This was a logo and corporate branding project I did as part of graphic design school. WonderPop isn't a company that actually exists -- it's a company I made up for one of my novels. It's a kids' software company, and seemed like a fun item for this student project.
The first steps included working up a brief (I'll spare you that large document full of text, and skip to the colorful pictures), followed by a mind map (left) and research into other logo styles (right).
From there, I moved on to rough ideas and sketching. Many of these leaned into the idea of a popping bubble.
The choices were narrowed down to two, both of which used the popping-bubble idea. Further sketching and refinement followed:
Since both finalists included the popping bubble, I moved into Illustrator to create them both. I started with the stacked letters inside the bubble, since once I had the bubble created for that, I could take it and modify it for the option where it takes the place of the O in POP.
You'll hear designers talk about grids and alignment a lot, but they really are handy. Especially with the font I used, I opted to add a bit more playfulness by replacing the uppercase N and E with lowercase, and had to size and scale them to fit with the rest of the letters. Thanks to the grid, I was able to match line weights and curves.
There are a lot of circles here, too. They're actually based on Fibonacci numbers -- the green circles are 1 unit high, the yellow circles are 2 units high, the blue circles are 3 units, and the large bubble is 13 units.

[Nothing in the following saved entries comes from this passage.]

Lemma Get_Set om k v k' :
  OrderedMap.Get (OrderedMap.Set_ om k v) k' =
  if decide (k = k') then Some v else OrderedMap.Get om k'.
Proof.
  induction om as [|[j w] om IH]; simpl; [by rewrite Get_cons|].
  destruct (decide (j = k)) as [Hj|Hj]; rewrite !Get_cons; [subst; repeat case_decide; congruence|].
  rewrite IH. repeat case_decide; congruence.
Qed.

Lemma Get_None_keys om k : OrderedMap.Get om k = None ↔ k ∉ om.*1.
Proof.
  induction om as [|[j w] om IH]; [set_solver|].
  rewrite Get_cons. case_decide; [set_solver|]. rewrite IH. set_solver.
Qed.

Lemma Get_Some_elem om k v : OrderedMap.Get om k = Some v → (k, v) ∈ om.
Proof.
  induction om as [|[j w] om IH]; [done|].
  rewrite Get_cons. case_decide; [intros [= <-]; subst; set_solver | set_solver].
Qed.

(** A fresh key goes to the end. *)
Lemma Set_fresh om k v : OrderedMap.Get om k = None → OrderedMap.Set_ om k v = om ++ [(k, v)].
Proof.
  induction om as [|[j w] om IH]; [done|]. rewrite Get_cons. case_decide; [done|].
  intros Hn. simpl. rewrite decide_False // IH //.
Qed.
End Facts.
End OrderedMapFacts.

(** Every flow is filed once, under its own id. *)
Definition fg_wf (fg : FlowsAndGroups) : Prop :=
  NoDup (fg_Flows fg).*1 ∧ Forall (λ kf, fs_Id kf.2 = kf.1) (fg_Flows fg).
(* ===== verification/Routes.v ===== *)
(** * Device routes

    [rw_core/route/device_route.go]: the two-hop routes between the logical
    ports of a logical device.  The locks of [DeviceRoutes] serialise its
    methods, so each method is one state transformer. *)

From S2P Require Import Prelude OpenFlow VolthaTypes.

Record Hop := mkHop { hop_DeviceID : string; hop_Ingress : Z; hop_Egress : Z }.

Record PathID := mkPath { path_Ingress : Z; path_Egress : Z }.

#[export] Instance Hop_eq_dec : EqDecision Hop.
Proof. solve_decision. Defined.
#[export] Instance PathID_eq_dec : EqDecision PathID.
Proof. solve_decision. Defined.
#[export] Instance PathID_countable : Countable PathID.
Proof.
  by refine (inj_countable' (λ p, (path_Ingress p, path_Egress p)) (λ p, mkPath p.1 p.2) _);
    intros [].
Defined.

(** The mutable fields of [DeviceRoutes]. *)
Record DeviceRoutes := mkDR {
  dr_logicalPorts : list LogicalPort;
  dr_RootPorts : gmap Z Z;
  dr_Routes : gmap PathID (list Hop);
  dr_devicesPonPorts : gmap string (list Port) }.

Definition NewDeviceRoutes : DeviceRoutes := mkDR [] ∅ ∅ ∅.

(** Field assignments. *)
Definition set_logicalPorts v dr :=
  mkDR v (dr_RootPorts dr) (dr_Routes dr) (dr_devicesPonPorts dr).
Definition set_RootPorts v dr :=
  mkDR (dr_logicalPorts dr) v (dr_Routes dr) (dr_devicesPonPorts dr).
Definition set_Routes v dr :=
  mkDR (dr_logicalPorts dr) (dr_RootPorts dr) v (dr_devicesPonPorts dr).
Definition set_devicesPonPorts v dr :=
  mkDR (dr_logicalPorts dr) (dr_RootPorts dr) (dr_Routes dr) v.

Definition lp_PortNo (lp : LogicalPort) : Z := op_PortNo (lp_OfpPort lp).

Definition IsRootPort (dr : DeviceRoutes) (port : Z) : bool :=
  bool_decide (is_Some (dr_RootPorts dr !! port)).

(** [reset] empties every field. *)
Definition reset (dr : DeviceRoutes) : DeviceRoutes := NewDeviceRoutes.

(** [fmt.Sprintf("%s:%d", deviceID, portNo)]. *)
Definition concatDeviceIDPortID (deviceID : string) (portNo : Z) : string :=
  deviceID +:+ ":" +:+ pretty portNo.

Definition reverse_hop (h : Hop) : Hop := mkHop (hop_DeviceID h) (hop_Egress h) (hop_Ingress h).

Definition getReverseRoute (route : list Hop) : list Hop := reverse_hop <$> reverse route.

Definition is_pon (port : Port) : bool :=
  bool_decide (port_Type port = PON_ONU ∨ port_Type port = PON_OLT).

(** All the PON ports of a device, once per peer whose device is [peerDeviceID]. *)
Definition getDevicePonPorts (dr : DeviceRoutes) (deviceID peerDeviceID : string) : list Port :=
  match dr_devicesPonPorts dr !! deviceID with
  | None => []
  | Some ports =>
      port ← ports;
      (λ _, port) <$> List.filter (λ peer, bool_decide (peer_DeviceId peer = peerDeviceID))
                        (port_Peers port)
  end.

Definition add_route (nni uni : Z) (down : list Hop) (dr : DeviceRoutes) : DeviceRoutes :=
  set_Routes (<[mkPath uni nni := getReverseRoute down]> (<[mkPath nni uni := down]> (dr_Routes dr))) dr.

Definition IsUpToDate (dr : DeviceRoutes) (ld : option LogicalDevice) : bool :=
  match ld with
  | None => bool_decide (size (dr_Routes dr) = 0%nat)
  | Some ld =>
      if decide (length (dr_logicalPorts dr) = length (ld_Ports ld)) then
        let numNNI := Z.of_nat (size (dr_RootPorts dr)) in
        let numUNI := Z.of_nat (length (ld_Ports ld)) - numNNI in
        Z.of_nat (size (dr_Routes dr)) =? numNNI * numUNI * 2
      else false
  end.

Section Routes.
Context `{GoRange}.
(** [GetDeviceFunc]: how the devices are read from the model. *)
Variable getDeviceFromModel : string → outcome Device.

(** Reads a device and appends its PON ports to the cache. *)
Definition getDevice (deviceID : string) : M DeviceRoutes Device :=
  let* device := lift (getDeviceFromModel deviceID) in
  let* _ := for_each (λ port,
    if is_pon port then modify (λ dr, set_devicesPonPorts
      (<[dev_Id device := default [] (dr_devicesPonPorts dr !! dev_Id device) ++ [port]]>
         (dr_devicesPonPorts dr)) dr)
    else ret tt) (dev_Ports device) in
  ret device.

(** One iteration of the loop over [dr.Routes]. *)
Definition copy_one (newNNIPort copyFromNNIPort : LogicalPort)
    (updated : gmap PathID (list Hop)) (kv : PathID * list Hop) : outcome (gmap PathID (list Hop)) :=
  let (key, val) := kv in
  let? updated1 :=
    if decide (path_Ingress key = lp_PortNo copyFromNNIPort) then
      let? v0 := index val 0 in
      let? v1 := index val 1 in
      Ok (<[mkPath (lp_PortNo newNNIPort) (path_Egress key) :=
              [mkHop (lp_DeviceId newNNIPort) (lp_DevicePortNo newNNIPort) (hop_Egress v0); v1]]> updated)
    else Ok updated in
  let? updated2 :=
    if decide (path_Egress key = lp_PortNo copyFromNNIPort) then
      let? v0 := index val 0 in
      let? v1 := index val 1 in
      Ok (<[mkPath (path_Ingress key) (lp_PortNo newNNIPort) :=
              [v0; mkHop (lp_DeviceId newNNIPort) (hop_Ingress v1) (lp_DevicePortNo newNNIPort)]]> updated1)
    else Ok updated1 in
  Ok (<[key := val]> updated2).

Fixpoint copy_all (newNNIPort copyFromNNIPort : LogicalPort)
    (updated : gmap PathID (list Hop)) (kvs : list (PathID * list Hop))
    : outcome (gmap PathID (list Hop)) :=
  match kvs with
  | [] => Ok updated
  | kv :: kvs =>
      let? updated' := copy_one newNNIPort copyFromNNIPort updated kv in
      copy_all newNNIPort copyFromNNIPort updated' kvs
  end.

Definition copyFromExistingNNIRoutes (newNNIPort copyFromNNIPort : LogicalPort)
    : M DeviceRoutes unit :=
  let* dr := get in
  let* updatedRoutes := lift (copy_all newNNIPort copyFromNNIPort ∅ (go_range (dr_Routes dr))) in
  modify (set_Routes updatedRoutes).

(** ** ComputeRoutes *)

(** [physPortToLogicalPortMap]. *)
Definition phys_map (lps : list LogicalPort) : gmap string Z :=
  foldl (λ m lp, <[concatDeviceIDPortID (lp_DeviceId lp) (lp_DevicePortNo lp) := lp_PortNo lp]> m) ∅ lps.

Definition nni_ports (lps : list LogicalPort) : list LogicalPort := List.filter lp_RootPort lps.

(** The loop over the ports of one child device. *)
Definition process_child_port (phys : gmap string Z) (nniPort : LogicalPort)
    (rootDevice : Device) (rootDevicePort : Port) (childDevice : Device) (childPonPort : Z)
    (childDevicePort : Port) : M DeviceRoutes unit :=
  if decide (port_Type childDevicePort = ETHERNET_UNI) then
    match phys !! concatDeviceIDPortID (dev_Id childDevice) (port_PortNo childDevicePort) with
    | None => ret tt
    | Some childLogicalPort =>
        modify (add_route (lp_PortNo nniPort) childLogicalPort
          [mkHop (dev_Id rootDevice) (lp_DevicePortNo nniPort) (port_PortNo rootDevicePort);
           mkHop (dev_Id childDevice) childPonPort (port_PortNo childDevicePort)])
    end
  else ret tt.

Definition process_peer (phys : gmap string Z) (nniPort : LogicalPort)
    (rootDevice : Device) (rootDevicePort : Port) (rootDevicePeer : PeerPort)
    : M DeviceRoutes unit :=
  let* childDevice := getDevice (peer_DeviceId rootDevicePeer) in
  let* childPonPorts := gets (λ dr, getDevicePonPorts dr (dev_Id childDevice) (lp_DeviceId nniPort)) in
  match childPonPorts with
  | [] => fail (Status Aborted ("no-child-pon-port-" +:+ dev_Id childDevice))
  | childPonPort :: _ =>
      for_each (process_child_port phys nniPort rootDevice rootDevicePort childDevice
                  (port_PortNo childPonPort)) (dev_Ports childDevice)
  end.

Definition process_nni (phys : gmap string Z) (nniPort : LogicalPort) : M DeviceRoutes unit :=
  let* rootDevice := getDevice (lp_DeviceId nniPort) in
  if decide (dev_Ports rootDevice = []) then
    fail (Status FailedPrecondition ("no-port-" +:+ dev_Id rootDevice))
  else
    for_each (λ rootDevicePort,
      if decide (port_Type rootDevicePort = PON_OLT) then
        for_each (process_peer phys nniPort rootDevice rootDevicePort) (port_Peers rootDevicePort)
      else ret tt) (dev_Ports rootDevice).

(** Iterations [idx > 0] of the loop over the NNI ports: as soon as there are
    routes, they are copied to the port at hand and the function returns. *)
Fixpoint more_nnis (phys : gmap string Z) (copyFromNNIPort : LogicalPort)
    (nniPorts : list LogicalPort) : M DeviceRoutes unit :=
  match nniPorts with
  | [] => ret tt
  | nniPort :: nniPorts =>
      let* dr := get in
      if decide (0 < size (dr_Routes dr))%nat then
        copyFromExistingNNIRoutes nniPort copyFromNNIPort
      else
        let* _ := process_nni phys nniPort in
        more_nnis phys copyFromNNIPort nniPorts
  end.

Definition compute_body (lps : list LogicalPort) : M DeviceRoutes unit :=
  let* _ := modify (λ dr, set_logicalPorts (dr_logicalPorts dr ++ lps) dr) in
  let* _ := modify (λ dr, set_RootPorts
    (foldl (λ m lp, <[lp_PortNo lp := lp_PortNo lp]> m) (dr_RootPorts dr) (nni_ports lps)) dr) in
  match nni_ports lps with
  | [] => fail (Status FailedPrecondition "no nni port")
  | nniPort :: nniPorts =>
      let* _ := process_nni (phys_map lps) nniPort in
      more_nnis (phys_map lps) nniPort nniPorts
  end.

(** The deferred function resets when the variable [err] is set; the first
    return leaves it nil. *)
Definition ComputeRoutes (lps : list LogicalPort) : M DeviceRoutes unit := λ dr,
  if decide (length lps < 2)%nat then
    (Err (Status FailedPrecondition "not-enough-logical-ports"), dr)
  else
    match compute_body lps (reset dr) with
    | (Err e, dr') => (Err e, reset dr')
    | r => r
    end.

(** ** AddPort *)

Definition addPortAndVerifyPrecondition (lp : LogicalPort) : M DeviceRoutes unit :=
  let* dr := get in
  let nni := existsb lp_RootPort (dr_logicalPorts dr) in
  let uni := existsb (λ p, negb (lp_RootPort p)) (dr_logicalPorts dr) in
  let exist := existsb (λ p, lp_PortNo p =? lp_PortNo lp) (dr_logicalPorts dr) in
  let* _ := if exist then ret tt
            else modify (λ dr, set_logicalPorts (dr_logicalPorts dr ++ [lp]) dr) in
  let nni := nni || (negb exist && lp_RootPort lp) in
  let uni := uni || (negb exist && negb (lp_RootPort lp)) in
  if nni && uni then ret tt
  else fail (Status FailedPrecondition "no-uni-and-nni-ports-combination").
Lemma decompose_all_spec acc flows gm :
  gathered acc → flows_ok flows →
  match decompose_all acc flows gm with
  | Ok acc' => gathered acc' ∧
      (∀ id f, f ∈ flows_at acc'.1 id → f ∈ flows_at acc.1 id ∨
         ∃ flow, flow ∈ flows ∧ decomposes_to gm flow id f) ∧
      (∀ id k, k ∈ ids_at acc.1 id → k ∈ ids_at acc'.1 id) ∧
      (∀ flow id f, flow ∈ flows → decomposes_to gm flow id f → fs_Id f ∈ ids_at acc'.1 id)
  | Err e => ∃ flow, flow ∈ flows ∧ decomposeFlow flow gm = Err e
  | Panic => False
  end.
Proof.
  revert acc. induction flows as [|flow flows IH]; intros acc Hacc Hok; simpl.
  { split_and!; [done | auto | done | intros ? ? ? Hin; by apply elem_of_nil in Hin]. }
  apply Forall_cons in Hok as [[Hf Hid] Hok].
  pose proof (decomposeFlow_wf flow gm Hf Hid) as Hd.
  destruct (decomposeFlow flow gm) as [dr|e|] eqn:Hdec; simpl; [|exists flow; set_solver | done].
  destruct Hd as (i & h0 & h1 & _ & _ & Hwf).
  assert (∀ id fg, (id, fg) ∈ go_range dr ↔ dr !! id = Some fg) as Hrange.
  { intros id fg. by rewrite go_range_perm elem_of_map_to_list. }
  destruct (merge_rules_spec acc (go_range dr) Hacc) as (acc1 & -> & Hg1 & Hfrom1 & Hkeep1 & Hadd1).
  { intros id fg Hin%Hrange. by apply (Hwf id). }
  cbn [obind]. specialize (IH acc1 Hg1 Hok).
  destruct (decompose_all acc1 flows gm) as [acc'|e|]; [| |done].
  2: { destruct IH as (g & ? & ?). exists g. set_solver. }
  destruct IH as (Hg' & Hfrom' & Hkeep' & Hadd'). split_and!; [done| | |].
  - intros id f [Hf'|(g & Hin & Hg)]%Hfrom'; [|right; exists g; set_solver].
    apply Hfrom1 in Hf' as [?|(fg & Hin%Hrange & Hf')]; [by left|].
    right. exists flow. split; [set_solver|]. exists dr. split; [done|]. unfold flows_at. by rewrite Hin.
  - intros id k Hk. by apply Hkeep', Hkeep1.
  - intros g id f Hin Hg. apply elem_of_cons in Hin as [->|Hin]; [|by eapply Hadd'].
    destruct Hg as (dr' & Hdr' & Hf'). rewrite Hdec in Hdr'. injection Hdr' as <-.
    unfold flows_at in Hf'. destruct (dr !! id) as [fg|] eqn:Hl; [|by apply elem_of_nil in Hf'].
    apply Hkeep'. eapply Hadd1; [by apply Hrange | done].
Qed.
(* ===== verification/DataProxy.v ===== *)
(** * Data model interface

    The paths of the data model ([db/model]) that hold the object of one agent:
    what [clusterDataProxy] offers to the device agents and to the logical
    device agents, and what they rely on. *)

From S2P Require Import Prelude.

(** The outcome of [clusterDataProxy.Update], [AddWithID] and [Remove]: a result,
    a nil result, or an error. *)
Inductive UpdateResult := UpdOk | UpdNil | UpdErr (e : GoError).

(** The data model, seen from one agent: [dp_get] may find no object. *)
Class DataProxy (Obj Store : Type) := {
  dp_get : string → Store → outcome (option Obj);
  dp_update : string → Obj → Store → UpdateResult * Store;
  dp_add : string → Obj → Store → UpdateResult * Store;
  dp_remove : string → Store → UpdateResult * Store
}.

(** [clusterDataProxy.List]: all the objects of a path, or nil. *)
Class DataList (Obj Store : Type) := { dl_list : Store → outcome (option (list Obj)) }.

(** What an agent relies on: a successful write is read back, and a failed
    update leaves the object as it was. *)
Class DataProxyLaws (Obj Store : Type) `{DataProxy Obj Store} : Prop := {
  dp_update_get : ∀ id d s s', dp_update id d s = (UpdOk, s') → dp_get id s' = Ok (Some d);
  dp_update_fail : ∀ id d s r s', dp_update id d s = (r, s') → r ≠ UpdOk → dp_get id s' = dp_get id s;
  dp_add_get : ∀ id d s s', dp_add id d s = (UpdOk, s') → dp_get id s' = Ok (Some d)
}.

(** ** A concrete data model: a finite map *)

Definition map_proxy {Obj : Type} : DataProxy Obj (gmap string Obj) := {|
  dp_get id s := Ok (s !! id);
  dp_update id d s := match s !! id with Some _ => (UpdOk, <[id := d]> s) | None => (UpdNil, s) end;
  dp_add id d s := (UpdOk, <[id := d]> s);
  dp_remove id s := (UpdOk, delete id s)
|}.

Lemma map_proxy_laws {Obj : Type} : @DataProxyLaws Obj _ map_proxy.
Proof.
  split; simpl.
  - intros id d s s'. destruct (s !! id); [|done]. intros [= <-]. by rewrite lookup_insert_eq.
  - intros id d s r s'. destruct (s !! id) eqn:Hl; intros [= <- <-]; [done | by rewrite Hl].
  - intros id d s s' [= <-]. by rewrite lookup_insert_eq.
Qed.

(** ** Several objects in one data model *)

(** The data models an operation on the object [id] can leave behind. *)
Inductive dp_written {Obj Store : Type} `{DataProxy Obj Store} (id : string) (s : Store) : Store → Prop :=
  | written_update d : dp_written id s (dp_update id d s).2
  | written_add d : dp_written id s (dp_add id d s).2
  | written_remove : dp_written id s (dp_remove id s).2.

(** Other objects of the same path are left alone, and a removal leaves the
    object as it was or removes it. *)
Class DataProxyFrame (Obj Store : Type) `{DataProxy Obj Store} : Prop := {
  dp_frame : ∀ id s s' id', dp_written id s s' → id' ≠ id → dp_get id' s' = dp_get id' s;
  dp_remove_get : ∀ id s, dp_get id (dp_remove id s).2 = Ok None ∨ dp_get id (dp_remove id s).2 = dp_get id s
}.

(** The objects of another path are left alone. *)
Class DataProxyApart (Obj Other Store : Type) `{DataProxy Obj Store, DataProxy Other Store} : Prop :=
  dp_apart : ∀ id s s' id', dp_written (Obj := Obj) id s s' →
    dp_get (Obj := Other) id' s' = dp_get (Obj := Other) id' s.

(** *** Two finite maps *)

Definition left_proxy {Obj Store Rest : Type} `{DataProxy Obj Store} : DataProxy Obj (Store * Rest) := {|
  dp_get id s := dp_get id s.1;
  dp_update id d s := let (r, st) := dp_update id d s.1 in (r, (st, s.2));
  dp_add id d s := let (r, st) := dp_add id d s.1 in (r, (st, s.2));
  dp_remove id s := let (r, st) := dp_remove id s.1 in (r, (st, s.2))
|}.
Definition right_proxy {Obj Store Rest : Type} `{DataProxy Obj Store} : DataProxy Obj (Rest * Store) := {|
  dp_get id s := dp_get id s.2;
  dp_update id d s := let (r, st) := dp_update id d s.2 in (r, (s.1, st));
  dp_add id d s := let (r, st) := dp_add id d s.2 in (r, (s.1, st));
  dp_remove id s := let (r, st) := dp_remove id s.2 in (r, (s.1, st))
|}.

Section TwoMaps.
Context {A B : Type}.
#[local] Instance two_left : DataProxy A (gmap string A * gmap string B) := @left_proxy _ _ _ map_proxy.
#[local] Instance two_right : DataProxy B (gmap string A * gmap string B) := @right_proxy _ _ _ map_proxy.

Lemma two_left_laws : DataProxyLaws A (gmap string A * gmap string B).
Proof.
  destruct (map_proxy_laws (Obj := A)) as [Hu Hf Ha]. split; simpl.
  - intros id d [s1 s2] [s1' s2']. simpl. specialize (Hu id d s1). simpl in *.
    destruct (s1 !! id); [intros [= <- <-]; by apply Hu | done].
  - intros id d [s1 s2] r [s1' s2']. simpl. specialize (Hf id d s1). simpl in *.
    destruct (s1 !! id); intros [= <- <- <-]; by eapply Hf.
  - intros id d [s1 s2] [s1' s2'] [= <- <-]. by rewrite lookup_insert_eq.
Qed.

Lemma two_right_laws : DataProxyLaws B (gmap string A * gmap string B).
Proof.
  destruct (map_proxy_laws (Obj := B)) as [Hu Hf Ha]. split; simpl.
  - intros id d [s1 s2] [s1' s2']. simpl. specialize (Hu id d s2). simpl in *.
    destruct (s2 !! id); [intros [= <- <-]; by apply Hu | done].
  - intros id d [s1 s2] r [s1' s2']. simpl. specialize (Hf id d s2). simpl in *.
    destruct (s2 !! id); intros [= <- <- <-]; by eapply Hf.
  - intros id d [s1 s2] [s1' s2'] [= <- <-]. by rewrite lookup_insert_eq.
Qed.

Lemma two_left_frame : DataProxyFrame A (gmap string A * gmap string B).
Proof.
  split.
  - intros id [s1 s2] s' id' Hw Hne. destruct Hw as [d|d|]; simpl.
    + destruct (s1 !! id); simpl; by rewrite ?lookup_insert_ne.
    + by rewrite lookup_insert_ne.
    + by rewrite lookup_delete_ne.
  - intros id [s1 s2]. left. simpl. by rewrite lookup_delete_eq.
Qed.

Lemma two_apart_left : DataProxyApart A B (gmap string A * gmap string B).
Proof. intros id [s1 s2] s' id' [d|d|]; simpl; by destruct (s1 !! id). Qed.
Lemma two_apart_right : DataProxyApart B A (gmap string A * gmap string B).
Proof. intros id [s1 s2] s' id' [d|d|]; simpl; by destruct (s2 !! id). Qed.
End TwoMaps.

Once the bubble was completed, we could move it over to the second finalist. I really liked how the large droplet replaces the counter in the second P of POP, but I don't like how the splashes of the bursting bubble overlap with the spine of that P. It makes that one area too busy in an otherwise simple design.
Decision made: the version with the stacked text is the winner!
There were some color and formatting decisions to make, testing out the colors used in the previous logo (that the company wanted to keep, for consistency).
I tried out both solid, and an outline version with an offset color. The offset version is cool in its own way, but it tends to clutter up a relatively simple and clean logo.
Final presentation time!
First up is a full sheet detailing the logo, color options, and fonts used. (This font is Software Tester 7, bulked up a bit to make it more bold.) Then samples of business cards (front/back), as well as letterhead stationery and a #10 envelope. Last up were a set of mockups showing the logo in action:
(This lady on the mocked-up ID badge came with the mockup. I could have put another face in there, but her expression delighted me.)
So there you have it, a student project developing a logo and corporate branding package!